Deterministically picks out quotes from a text. All top-level quotes, are supplied by the top level annotation for a text. If a QuotationAnnotation corresponds to a quote that contains embedded quotes, these quotes will appear as embedded QuotationAnnotations that can be accessed from the QuotationAnnotation that they are embedded in. The QuoteAnnotator can handle multi-line and cross-paragraph quotes, but any embedded quotes must be delimited by a different kind of quotation mark than its parents.

Allows for embedded quotations so long as they are either directed unicode quotes or are of a different type of quote than the outer quotations (e.g. “‘Gadzooks’ is what he said to me” is legal whereas “They called me “Danger” when I was…” is illegal). Uses regular-expression-like rules to find quotes and does not depend on the tokenizer, which allows quotes like ‘‘Tis true!’ to be correctly identified.

Considers regular ascii (“”, ‘’, ``’’, and `’) as well as “smart” and international quotation marks as follows: “”,‘’, «», ‹›, 「」, 『』, „”, and ‚’.

Note: extracts everything within these pairs as a whole quote segment, which may or may not be the desired behaviour for texts that use different formatting styles than standard english ones.

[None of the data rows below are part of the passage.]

(** C7, amended. The capacity of the history is the history duration
    divided by the whole seconds of the sampling interval: by the interval
    itself when it is a whole number, and in general by the interval
    truncated, an interval below one second raising [ZeroDivisionError].
    For the shipped constants it is [3600 // 2 = 1800]: that is the
    capacity [AppController.__init__] builds the history with, and no
    collection cycle or callback registration changes it. With a duration
    of 10 s and an interval of 2 s the capacity is 5, and after 7 cycles the
    snapshot has exactly 5 entries, the oldest being the Reading of
    cycle 3. *)
Theorem history_capacity_fixed :
  AppController.MAX_HISTORY_ENTRIES = Ok 1800 ∧
  (∀ duration interval : Z, interval ≠ 0 →
     AppController.max_history_entries duration (inject_Z interval)
     = Ok (duration / interval)) ∧
  (∀ (duration : Z) (interval : SystemData.pyfloat),
     ((1 <= interval)%Q →
      AppController.max_history_entries duration interval
      = Ok (duration / Qfloor interval)) ∧
     ((0 <= interval)%Q → (interval < 1)%Q →
      AppController.max_history_entries duration interval
      = Raise (Exn ZeroDivisionError "integer division or modulo by zero"))) ∧
  (∀ io now c,
     AppController.init io now = Ok c →
     Deque.maxlen (AppController._metrics_history c) = 1800%nat ∧
     (∀ envs, Deque.maxlen (AppController._metrics_history
                              (AppController.run_cycles c envs).1) = 1800%nat) ∧
     (∀ cb, Deque.maxlen (AppController._metrics_history
                            (AppController.set_view_callback c cb)) = 1800%nat)) ∧
  (∀ duration interval io now c,
     AppController.init_with duration interval io now = Ok c →
     ∃ n, AppController.max_history_entries duration interval = Ok n ∧
          Deque.maxlen (AppController._metrics_history c) = Z.to_nat n ∧
          (∀ envs, Deque.maxlen (AppController._metrics_history
                                   (AppController.run_cycles c envs).1) = Z.to_nat n) ∧
          (∀ cb, Deque.maxlen (AppController._metrics_history
                                 (AppController.set_view_callback c cb)) = Z.to_nat n)) ∧
  (∀ io now c envs,
     AppController.init_with 10 2%Q io now = Ok c →
     length envs = 7%nat →
     all_collected c envs = true →
     let snapshot := AppController.get_metrics_history (AppController.run_cycles c envs).1 in
     Deque.maxlen (AppController._metrics_history c) = 5%nat ∧
     length snapshot = 5%nat ∧
     head snapshot = AppController.entry_of <$> (readings c envs !! 2%nat)).
Proof.
  split; [done|]. split; [|split; [|split; [|split]]].
  - intros duration interval Hnz.
    unfold AppController.max_history_entries, AppController.floordiv.
    rewrite int_of_float_inject_Z.
    by destruct (Z.eqb_spec interval 0).
  - intros duration interval. split.
    + intros Hone.
      unfold AppController.max_history_entries, AppController.floordiv.
      rewrite int_of_float_floor by (eapply Qle_trans; [|exact Hone]; done).
      pose proof (Qfloor_resp_le _ _ Hone) as Hfloor.
      change (Qfloor 1) with 1 in Hfloor.
      by destruct (Z.eqb_spec (Qfloor interval) 0); [lia|].
    + intros Hpos Hsmall.
      unfold AppController.max_history_entries, AppController.floordiv.
      by rewrite int_of_float_small.
  - intros io now c Hinit.
    destruct (init_with_history _ _ _ _ _ Hinit) as (n & Hn & _ & Hh).
    injection Hn as <-. split; [rewrite Hh; reflexivity|]. split.
    + intros envs. rewrite run_cycles_maxlen, Hh. reflexivity.
    + intros cb. simpl. rewrite Hh. reflexivity.
  - intros duration interval io now c Hinit.
    destruct (init_with_history _ _ _ _ _ Hinit) as (n & Hn & _ & Hh).
    exists n. split; [done|]. split; [by rewrite Hh|]. split.
    + intros envs. by rewrite run_cycles_maxlen, Hh.
    + intros cb. simpl. by rewrite Hh.
  - intros io now c envs Hinit Hlen Hall snapshot.
    destruct (init_with_history _ _ _ _ _ Hinit) as (n & Hn & _ & Hh).
    injection Hn as <-. change (Z.to_nat (10 / 2)) with 5%nat in Hh.
    subst snapshot. rewrite (run_cycles_snapshot _ _ _ Hh Hall), Hlen.
    destruct (run_cycles_history _ _ Hall) as (_ & Hrl & _).
    split; [by rewrite Hh|]. split.
    + rewrite length_drop, length_fmap, Hrl, Hlen. done.
    + rewrite head_lookup, lookup_drop, list_lookup_fmap. done.
Qed.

Property name Annotator class name Generated Annotation
quote QuoteAnnotator QuotationsAnnotation, CharacterOffsetBeginAnnotation, CharacterOffsetEndAnnotation, QuotationIndexAnnotation, QuotationsAnnotation (if embedded quotes), TokensAnnotation (if tokenize present), TokenBeginAnnotation (if tokenize present), TokenEndAnnotation (if tokenize present), SentenceBeginAnnotation (if ssplit present), SentenceEndAnnotation (if ssplit present)

Options

  • quote.singleQuotes: “true” or “false”, indicating whether or not to consider ‘ tokens to be quotation marks (default=false).
  • quote.maxLength: maximum character length of quotes to consider (default=-1).
  • quote.asciiQuotes: “true” or “false”, indicating whether or not to convert all quotes to ascii quotes before processing (can help when there are errors in quote directionality) (default=false).
  • quote.allowEmbeddedSame: “true” or “false” indicating whether or not to allow smart/directed (everything except “ and ‘) quotes of the same kind to be embedded within one another (default=false).